Lemma hashOutputs_spec tx idx ht :
  0 ≤ idx →
  hashOutputs sha256 tx idx ht
  = if js_and ht 0x1f =? SIGHASH_ALL then
      parts ← enc_each encOutput (outputs tx); Ret (doubleSha256 sha256 (concat parts))
    else if js_and ht 0x1f =? SIGHASH_SINGLE then
      match outputs tx !! Z.to_nat idx with
      | Some o => b ← encOutput o; Ret (doubleSha256 sha256 b)
      | None => Ret ZERO_32
      end
    else Ret ZERO_32.
Proof.
  intros Hi. unfold hashOutputs. rewrite !isBase_eq. destruct (_ =? SIGHASH_ALL); [done|].
  destruct (_ =? SIGHASH_SINGLE); [|done]. cbn [andb].
  destruct (Z.ltb_spec idx (Z.of_nat (length (outputs tx)))) as [H|H].
  - destruct (lookup_lt_is_Some_2 (outputs tx) (Z.to_nat idx)) as [o ->]; [lia|done].
  - by rewrite (lookup_ge_None_2 (outputs tx)) by lia.
Qed.

Lemma computeSighash_spec tx idx ps pv ht :
  computeSighash sha256 tx idx ps pv ht
  = if js_and ht SIGHASH_FORKID =? 0 then Throw "computeSighash: BSV requires SIGHASH_FORKID"
    else match (if 0 <=? idx then inputs tx !! Z.to_nat idx else None) with
         | None => Throw ("computeSighash: inputIdx " +:+ pretty idx +:+ " out of range")
         | Some i => preimage ← sighash_preimage sha256 tx idx i ps pv ht;
                     Ret (doubleSha256 sha256 preimage)
         end.
Proof.
  unfold computeSighash. destruct (js_and ht SIGHASH_FORKID =? 0); [done|].
  destruct (Z.ltb_spec idx 0), (Z.leb_spec 0 idx); cbn [orb]; try lia; [done|].
  destruct (Z.leb_spec (Z.of_nat (length (inputs tx))) idx) as [H'|H'].
  - by rewrite (lookup_ge_None_2 (inputs tx)) by lia.
  - by destruct (lookup_lt_is_Some_2 (inputs tx) (Z.to_nat idx)) as [i ->]; [lia|].
Qed.

(** Scope of a signature: the signature hash depends on nothing but the covered part of
    the transaction.  In particular unlocking scripts can be filled in after signing, and a
    hash type with NONE, SINGLE or ANYONECANPAY leaves the other fields open. *)
Theorem sighash_scope tx tx' idx ps pv ht :
  covered tx idx ht = covered tx' idx ht →
  computeSighash sha256 tx idx ps pv ht = computeSighash sha256 tx' idx ps pv ht.
Proof.
  unfold covered. intros [= Hv Hl Hi Hp Hs Ho]. rewrite !computeSighash_spec.
  destruct (js_and ht SIGHASH_FORKID =? 0); [done|].
  destruct (Z.leb_spec 0 idx) as [H0|]; [|done].
  destruct (inputs tx !! Z.to_nat idx) as [i|], (inputs tx' !! Z.to_nat idx) as [i'|]; try done.
  assert (Ei : outpoint i = outpoint i' ∧ sequence i = sequence i').
  { cbn in Hi. injection Hi as E1 E2 E3. unfold outpoint. split; congruence. }
  destruct Ei as [Ept Eq]. injection Ept as Et Eo. f_equal. unfold sighash_preimage. rewrite Hv, Hl, Et, Eo, Eq.
  assert (hashPrevouts sha256 tx ht = hashPrevouts sha256 tx' ht) as ->.
  { rewrite !hashPrevouts_spec, !prevouts_bytes_outpoint. destruct (acp ht); [done|]. by rewrite Hp. }
  assert (hashSequence sha256 tx ht = hashSequence sha256 tx' ht) as ->.
  { rewrite !hashSequence_spec, !sequences_bytes_fmap.
    destruct (acp ht), (_ =? SIGHASH_NONE), (_ =? SIGHASH_SINGLE); try done.
    cbn [orb] in Hs. by rewrite Hs. }
  assert (hashOutputs sha256 tx idx ht = hashOutputs sha256 tx' idx ht) as ->; [|done].
  rewrite !hashOutputs_spec by done. destruct (_ =? SIGHASH_ALL); [by rewrite Ho|].
  destruct (_ =? SIGHASH_SINGLE); [|done].
  destruct (outputs tx !! _), (outputs tx' !! _); cbn in Ho; congruence.
Qed.

(** *** Binding *)

Context (digest_length : ∀ m, length (sha256 m) = 32%nat).

Lemma length_dsha m : length (doubleSha256 sha256 m) = 32%nat.
Proof using digest_length. apply digest_length. Qed.

Lemma length_hashPrevouts tx ht : length (hashPrevouts sha256 tx ht) = 32%nat.
Proof using digest_length. rewrite hashPrevouts_spec. case_match; [done|apply length_dsha]. Qed.

Lemma length_hashSequence tx ht : length (hashSequence sha256 tx ht) = 32%nat.
Proof using digest_length. rewrite hashSequence_spec. case_match; [done|apply length_dsha]. Qed.

Lemma hashOutputs_Ret tx idx ht :
  forallb output_ok (outputs tx) = true → 0 ≤ idx →
  ∃ h, hashOutputs sha256 tx idx ht = Ret h ∧ length h = 32%nat.
Proof using digest_length.
  intros Ho Hi. rewrite hashOutputs_spec by done.
  destruct (_ =? SIGHASH_ALL).
  { destruct (enc_each_reads encOutput dec_output output_ok _ creads_output Ho) as (es & -> & _).
    eexists. split; [reflexivity|apply length_dsha]. }
  destruct (_ =? SIGHASH_SINGLE); [|by eexists].
  destruct (outputs tx !! Z.to_nat idx) as [o|] eqn:E; [|by eexists].
  destruct (creads_output o) as (e & -> & _).
  { eapply forallb_forall in Ho; [done|]. by eapply list_elem_of_In, list_elem_of_lookup_2. }
  eexists. split; [reflexivity|apply length_dsha].
Qed.

(** What a call hashes, when its arguments fit *)
Lemma preimage_Ret tx idx i ps pv ht :
  tx_ok tx = true → length_ok (blen ps) = true → 0 ≤ idx →
  ∃ outs scriptLen,
    hashOutputs sha256 tx idx ht = Ret outs ∧ length outs = 32%nat
    ∧ encVarint (blen ps) = Ret scriptLen ∧ creads readVarint scriptLen (blen ps)
    ∧ sighash_preimage sha256 tx idx i ps pv ht
      = Ret (le_bytes 4 (version tx) ++ hashPrevouts sha256 tx ht ++ hashSequence sha256 tx ht
             ++ prevTxid i ++ encU32LE (prevVout i) ++ scriptLen ++ ps ++ encU64LE pv
             ++ encU32LE (sequence i) ++ outs ++ encU32LE (lockTime tx) ++ encU32LE ht).
Proof using digest_length.
  unfold tx_ok. rewrite !andb_true_iff. intros [[[[[Hv _] _] Ho] _] _] Hps Hi.
  destruct (hashOutputs_Ret tx idx ht Ho Hi) as (outs & Eo & Lo).
  pose proof (length_ok_number _ (blen_nonneg ps) Hps) as [_ Hr].
  destruct (creads_varint _ Hr) as (l & El & _ & Rl).
  exists outs, l. split_and!; try done. unfold sighash_preimage.
  rewrite El, Eo. cbv zeta. rewrite (version_bytes _ Hv).
  cbn [mbind js_bind]. unfold concat. cbn [mjoin list_join].
  by rewrite app_nil_r.
Qed.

·····

→ **Work instruction**
Please find all lines of the entries that hold the string "covered" and copy them.

→ **Written answer**
(** Scope of a signature: the signature hash depends on nothing but the covered part of
  covered tx idx ht = covered tx' idx ht →
  unfold covered. intros [= Hv Hl Hi Hp Hs Ho]. rewrite !computeSighash_spec.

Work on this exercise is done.